## TASK DETAILS
Output only the lines of the entries that follow, starting at the one with "forall t, tcbs k'" and running down to the one with "Hx' by done.", both included and unchanged.

*** GIVEN DATA ***

(** schedule always comes to an end. *)
Lemma sched_loop_fuel fuel : forall k i,
  102 <= Z.of_nat fuel + i -> i <= 101 -> sched_loop fuel k i <> OutOfFuel.
Proof.
  induction fuel as [|fuel IH]; intros k i Hf Hi; cbn [sched_loop];
    destruct (thread_run_list k) as [|t l] eqn:Hl; try done.
  - lia.
  - destruct (sched_scan (tcbs k) (idle_task k) (t :: l) i 0 NIL_THREAD) as [[[i' rt] pk]| | |]
      eqn:Hs; cbn [mbind outcome_bind]; try done.
    + destruct (negb (rt =? 0)); [done|].
      destruct (sched_recharge _ _) as [m| | |] eqn:Hr; cbn [mbind outcome_bind]; try done.
      * pose proof (scan_bound _ _ _ _ _ _ _ _ _ Hs Hi). apply scan_spec in Hs as (-> & _).
        cbn [length] in *. apply IH; lia.
      * exfalso. clear - Hr. revert Hr. generalize (tcbs k) as m. generalize (t :: l) as l'.
        induction l' as [|t' l' IH]; intros m; cbn [sched_recharge]; [done|].
        destruct (m !! t') as [x|]; [|done]. cbn [from_opt mbind outcome_bind].
        destruct (0 <? tid x); cbn [kassert mbind outcome_bind]; [apply IH|done].
    + exfalso. clear - Hs. revert Hs. generalize i as j, 0 as rt, NIL_THREAD as pk.
      induction (t :: l) as [|t' l' IH]; intros j rt pk; cbn [sched_scan]; [done|].
      destruct (negb (t' =? idle_task k)); cbn [kassert mbind outcome_bind]; [|done].
      destruct (100 <? j); [done|]. destruct (tcbs k !! t') as [x|]; [|done].
      cbn [from_opt mbind outcome_bind]. destruct (0 <? tid x); cbn [kassert mbind outcome_bind];
        [destruct (negb _); apply IH|done].
Qed.

(** What schedule relies on of the threads on the run list. *)
Record sane (k : kst) : Prop := {
  sa_nodup : NoDup (thread_run_list k);
  sa_run : runnable (tcbs k) (idle_task k) (thread_run_list k);
  sa_tcb : forall t x, t ∈ thread_run_list k -> tcbs k !! t = Some x ->
    plink x <> 0 /\ tid x < MAX_PID /\ 0 <= tticks x;
  sa_null : NIL_THREAD ∉ thread_run_list k }.

(** [t] is the first READY thread of [l] with the most ticks, [c] > 0. *)
Definition best (m : gmap Z tcb) (l : list Z) (t c : Z) : Prop :=
  0 < c /\ ready m t c /\ (forall t' c', t' ∈ l -> ready m t' c' -> c' <= c) /\
  exists l1 l2, l = l1 ++ t :: l2 /\ forall t' c', t' ∈ l1 -> ready m t' c' -> c' < c.

Lemma scan_best m idle l i i' rt pk :
  sched_scan m idle l i 0 NIL_THREAD = Ok (i', rt, pk) -> rt <> 0 -> best m l pk rt.
Proof.
  intros Hs Hrt. destruct (scan_spec _ _ _ _ _ _ _ _ _ Hs) as (_ & Hle & Hmax & Hp).
  destruct Hp as [[? _]|(Hlt & l1 & l2 & Hl & Hr & Hl1)]; [lia|].
  split; [lia|]. split; [done|]. split; [done|]. by exists l1, l2.
Qed.

(** One pass with a READY thread that has ticks left. *)
Lemma sched_loop_now fuel k i t c :
  runnable (tcbs k) (idle_task k) (thread_run_list k) ->
  i + Z.of_nat (length (thread_run_list k)) <= 101 ->
  t ∈ thread_run_list k -> ready (tcbs k) t c -> 0 < c ->
  exists pick c', sched_loop (S fuel) k i = Ok (pick, k) /\
    best (tcbs k) (thread_run_list k) pick c'.
Proof.
  intros Hrun Hi Ht Hr Hc. cbn [sched_loop].
  destruct (scan_ok _ _ _ i 0 NIL_THREAD Hrun Hi) as (rt & pk & Hs).
  destruct (scan_spec _ _ _ _ _ _ _ _ _ Hs) as (_ & Hle & Hmax & _).
  specialize (Hmax t c Ht Hr). rewrite Hs.
  destruct (thread_run_list k) as [|t0 l] eqn:Hl; [by apply elem_of_nil in Ht|].
  cbn [mbind outcome_bind]. rewrite (proj2 (Z.eqb_neq rt 0)) by lia. cbn [negb].
  exists pk, rt. split; [done|]. eapply scan_best; [done|lia].
Qed.

(** One pass in which every READY thread is out of ticks. *)
Lemma sched_loop_recharge fuel k i :
  thread_run_list k <> [] -> NoDup (thread_run_list k) ->
  runnable (tcbs k) (idle_task k) (thread_run_list k) ->
  i + Z.of_nat (length (thread_run_list k)) <= 101 ->
  (forall t c, t ∈ thread_run_list k -> ready (tcbs k) t c -> c = 0) ->
  exists m, sched_loop (S fuel) k i =
      sched_loop fuel (set_tcbs k m) (i + Z.of_nat (length (thread_run_list k))) /\
    forall t, m !! t = if decide (t ∈ thread_run_list k) then recharged <$> tcbs k !! t
                       else tcbs k !! t.
Proof.
  intros Hne Hnd Hrun Hi Hz. destruct (recharge_ok _ _ _ Hnd Hrun) as (m & Hm & Hall).
  exists m. split; [|done]. cbn [sched_loop].
  destruct (scan_ok _ _ _ i 0 NIL_THREAD Hrun Hi) as (rt & pk & Hs).
  destruct (scan_spec _ _ _ _ _ _ _ _ _ Hs) as (_ & Hle & _ & Hp). rewrite Hs, Hm.
  assert (rt = 0) as ->.
  { destruct Hp as [[-> _]|(Hlt & l1 & l2 & Hl & Hr & _)]; [done|].
    rewrite (Hz pk rt); [done| |done]. rewrite Hl. apply elem_of_mid. }
  destruct (thread_run_list k) as [|t0 l]; done.
Qed.

Lemma recharged_tid x : tid (recharged x) = tid x.
Proof. unfold recharged. by case_match. Qed.

Lemma runnable_recharged m m' idle l :
  (forall t, m' !! t = if decide (t ∈ l) then recharged <$> m !! t else m !! t) ->
  runnable m idle l -> runnable m' idle l.
Proof.
  intros Hm Hr t Ht. destruct (Hr t Ht) as (? & x & Hx & ?). split; [done|].
  exists (recharged x). rewrite Hm, decide_True, Hx by done. by rewrite recharged_tid.
Qed.

#[local] Opaque sched_loop.

(** The tail of schedule: switching to a thread of the run list. *)
Lemma switch_ok k k1 pick :
  sched_loop 102 k 0 = Ok (pick, k1) -> pick ∈ thread_run_list k1 ->
  NIL_THREAD ∉ thread_run_list k1 ->
  (forall x, tcbs k1 !! pick = Some x -> plink x <> 0 /\ tid x < MAX_PID) ->
  is_Some (tcbs k1 !! pick) ->
  exists k', schedule k = Ok (pick, k') /\ current_tcb k' = pick /\ tcbs k' = tcbs k1 /\
    thread_run_list k' = thread_run_list k1 /\ bill_proc k' = pick.
Proof.
  intros Hl Hp Hnull Hx [x Hpx]. unfold schedule. rewrite Hl. cbn [mbind outcome_bind].
  rewrite (proj2 (Z.eqb_neq pick NIL_THREAD)) by (by intros ->). unfold getT. rewrite Hpx.
  cbn [from_opt mbind outcome_bind]. destruct (Hx x Hpx) as [Hpl Htid].
  rewrite (proj2 (Z.eqb_neq (plink x) 0) Hpl). cbn [negb kassert mbind outcome_bind].
  destruct (Z.eqb_spec pick (current_tcb (set_bill k1 pick))) as [Heq|Hne].
  - eexists. split; [done|]. by rewrite <- Heq.
  - rewrite (proj2 (Z.ltb_lt _ _) Htid). cbn [kassert mbind outcome_bind]. by eexists.
Qed.

(** Two passes: the first recharges, the second picks. *)
Lemma recharge_pick k (t : Z) x :
  thread_run_list k <> [] -> NoDup (thread_run_list k) ->
  runnable (tcbs k) (idle_task k) (thread_run_list k) ->
  2 * Z.of_nat (length (thread_run_list k)) <= 101 ->
  (forall t c, t ∈ thread_run_list k -> ready (tcbs k) t c -> c = 0) ->
  t ∈ thread_run_list k -> tcbs k !! t = Some x -> tstate x = TS_READY -> 0 < tprio x < 2 ^ 31 ->
  exists pick c k1, sched_loop 102 k 0 = Ok (pick, k1) /\
    best (tcbs k1) (thread_run_list k) pick c /\ thread_run_list k1 = thread_run_list k /\
    forall t, tcbs k1 !! t = if decide (t ∈ thread_run_list k) then recharged <$> tcbs k !! t
                             else tcbs k !! t.
Proof.
  intros Hne Hnd Hrun Hlen Hz Ht Hx Hr Hp. change 102%nat with (S 101) at 1.
  assert (tticks x = 0) as Htk by (apply (Hz t); [done|by exists x]).
  assert (exists n, n = 100%nat) as [n Hn] by (by eexists). change 101%nat with (S 100).
  rewrite <- Hn.
  destruct (sched_loop_recharge (S n) k 0 Hne Hnd Hrun ltac:(lia) Hz) as (m & -> & Hm).
  assert (recharged x = set_tticks x (tprio x)) as Hrx.
  { unfold recharged. rewrite Hr. cbn [Z.eqb]. rewrite Htk. f_equal.
    change (0 / 2) with 0. rewrite u32_small by lia. lia. }
  assert (ready m t (tprio x)) as Hrd.
  { exists (recharged x). rewrite Hm, decide_True, Hx by done. split; [done|]. by rewrite Hrx. }
  destruct (sched_loop_now n (set_tcbs k m) (0 + Z.of_nat (length (thread_run_list k))) t
    (tprio x)) as (pick & c & -> & Hbest); cbn [tcbs thread_run_list idle_task set_tcbs];
    [by eapply runnable_recharged|lia|done|done|lia|].
  by exists pick, c, (set_tcbs k m).
Qed.

(** C14: with at most 50 threads on the run list, one of them READY with ticks
    left or a priority, schedule does not fail: it makes current the first READY
    thread that has the most ticks.  The tick counts are those before the call
    if some READY thread had ticks left; otherwise, and only then, every live
    thread was recharged to half its ticks plus its priority. *)
Theorem schedule_picks_best k t x :
  sane k -> Z.of_nat (length (thread_run_list k)) <= 50 ->
  t ∈ thread_run_list k -> tcbs k !! t = Some x -> tstate x = TS_READY ->
  (0 < tticks x \/ 0 < tprio x < 2 ^ 31) ->
  exists pick c k', schedule k = Ok (pick, k') /\ current_tcb k' = pick /\
    best (tcbs k') (thread_run_list k) pick c /\
    (tcbs k' = tcbs k \/
     (forall t c, t ∈ thread_run_list k -> ready (tcbs k) t c -> c = 0) /\
     forall t, tcbs k' !! t = if decide (t ∈ thread_run_list k) then recharged <$> tcbs k !! t
                              else tcbs k !! t).
Proof.
  intros [Hnd Hrun Htcb Hnull] Hlen Ht Hx Hr Hgo.
  destruct (scan_ok _ _ _ 0 0 NIL_THREAD Hrun ltac:(lia)) as (rt & pk & Hs).
  destruct (scan_spec _ _ _ _ _ _ _ _ _ Hs) as (_ & Hle & Hmax & Hp).
  assert (forall t c, ready (tcbs k) t c -> t ∈ thread_run_list k -> 0 <= c) as Hnn.
  { intros t' c (x' & Hx' & _ & <-) Hin. by destruct (Htcb t' x' Hin Hx') as (_ & _ & ?). }
  destruct (decide (rt = 0)) as [->|Hrt].
  - assert (forall t c, t ∈ thread_run_list k -> ready (tcbs k) t c -> c = 0) as Hz.
    { intros t' c Hin Hrd. specialize (Hmax t' c Hin Hrd). specialize (Hnn t' c Hrd Hin). lia. }
    assert (tticks x = 0) as Htk by (apply (Hz t); [done|by exists x]).
    assert (thread_run_list k <> []) as Hne.
    { intros Hnil. rewrite Hnil in Ht. by apply elem_of_nil in Ht. }
    destruct (recharge_pick k t x) as (pick & c & k1 & Hok & Hbest & Hl1 & Hm); try done; [lia|lia|].
    assert (pick ∈ thread_run_list k) as Hin.
    { destruct Hbest as (_ & _ & _ & l1 & l2 & -> & _). apply elem_of_mid. }
    apply switch_ok in Hok as (k' & Hk' & Hc & Htc & _).
    + exists pick, c, k'. rewrite Htc. split_and!; [done..|right; auto].
    + by rewrite Hl1.
    + by rewrite Hl1.
    + intros x' Hx'. rewrite Hm, decide_True in Hx' by done.
      apply fmap_Some in Hx' as (x0 & Hx0 & ->). destruct (Htcb pick x0 Hin Hx0) as (? & ? & _).
      unfold recharged. by case_match.
    + rewrite Hm, decide_True by done. destruct (Hrun pick Hin) as (_ & x0 & -> & _). by eexists.
  - destruct Hp as [[? _]|(Hlt & l1 & l2 & Hl & Hrd & _)]; [lia|].
    assert (pk ∈ thread_run_list k) as Hpk by (rewrite Hl; apply elem_of_mid).
    destruct (sched_loop_now 101 k 0 pk rt Hrun ltac:(lia) Hpk Hrd Hlt) as (pick & c & Hok & Hbest).
    assert (pick ∈ thread_run_list k) as Hin.
    { destruct Hbest as (_ & _ & _ & l3 & l4 & -> & _). apply elem_of_mid. }
    apply switch_ok in Hok as (k' & Hk' & Hc & Htc & _); [|done|done|..].
    + exists pick, c, k'. rewrite Htc. split_and!; [done..|left; auto].
    + intros x' Hx'. destruct (Htcb pick x' Hin Hx') as (? & ? & _). done.
    + destruct (Hrun pick Hin) as (_ & x0 & -> & _). by eexists.
Qed.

*** End of GIVEN DATA ***

## YOUR RESPONSE
     forall t, tcbs k' !! t = if decide (t ∈ thread_run_list k) then recharged <$> tcbs k !! t
                              else tcbs k !! t).
Proof.
  intros [Hnd Hrun Htcb Hnull] Hlen Ht Hx Hr Hgo.
  destruct (scan_ok _ _ _ 0 0 NIL_THREAD Hrun ltac:(lia)) as (rt & pk & Hs).
  destruct (scan_spec _ _ _ _ _ _ _ _ _ Hs) as (_ & Hle & Hmax & Hp).
  assert (forall t c, ready (tcbs k) t c -> t ∈ thread_run_list k -> 0 <= c) as Hnn.
  { intros t' c (x' & Hx' & _ & <-) Hin. by destruct (Htcb t' x' Hin Hx') as (_ & _ & ?). }
  destruct (decide (rt = 0)) as [->|Hrt].
  - assert (forall t c, t ∈ thread_run_list k -> ready (tcbs k) t c -> c = 0) as Hz.
    { intros t' c Hin Hrd. specialize (Hmax t' c Hin Hrd). specialize (Hnn t' c Hrd Hin). lia. }
    assert (tticks x = 0) as Htk by (apply (Hz t); [done|by exists x]).
    assert (thread_run_list k <> []) as Hne.
    { intros Hnil. rewrite Hnil in Ht. by apply elem_of_nil in Ht. }
    destruct (recharge_pick k t x) as (pick & c & k1 & Hok & Hbest & Hl1 & Hm); try done; [lia|lia|].
    assert (pick ∈ thread_run_list k) as Hin.
    { destruct Hbest as (_ & _ & _ & l1 & l2 & -> & _). apply elem_of_mid. }
    apply switch_ok in Hok as (k' & Hk' & Hc & Htc & _).
    + exists pick, c, k'. rewrite Htc. split_and!; [done..|right; auto].
    + by rewrite Hl1.
    + by rewrite Hl1.
    + intros x' Hx'. rewrite Hm, decide_True in Hx' by done.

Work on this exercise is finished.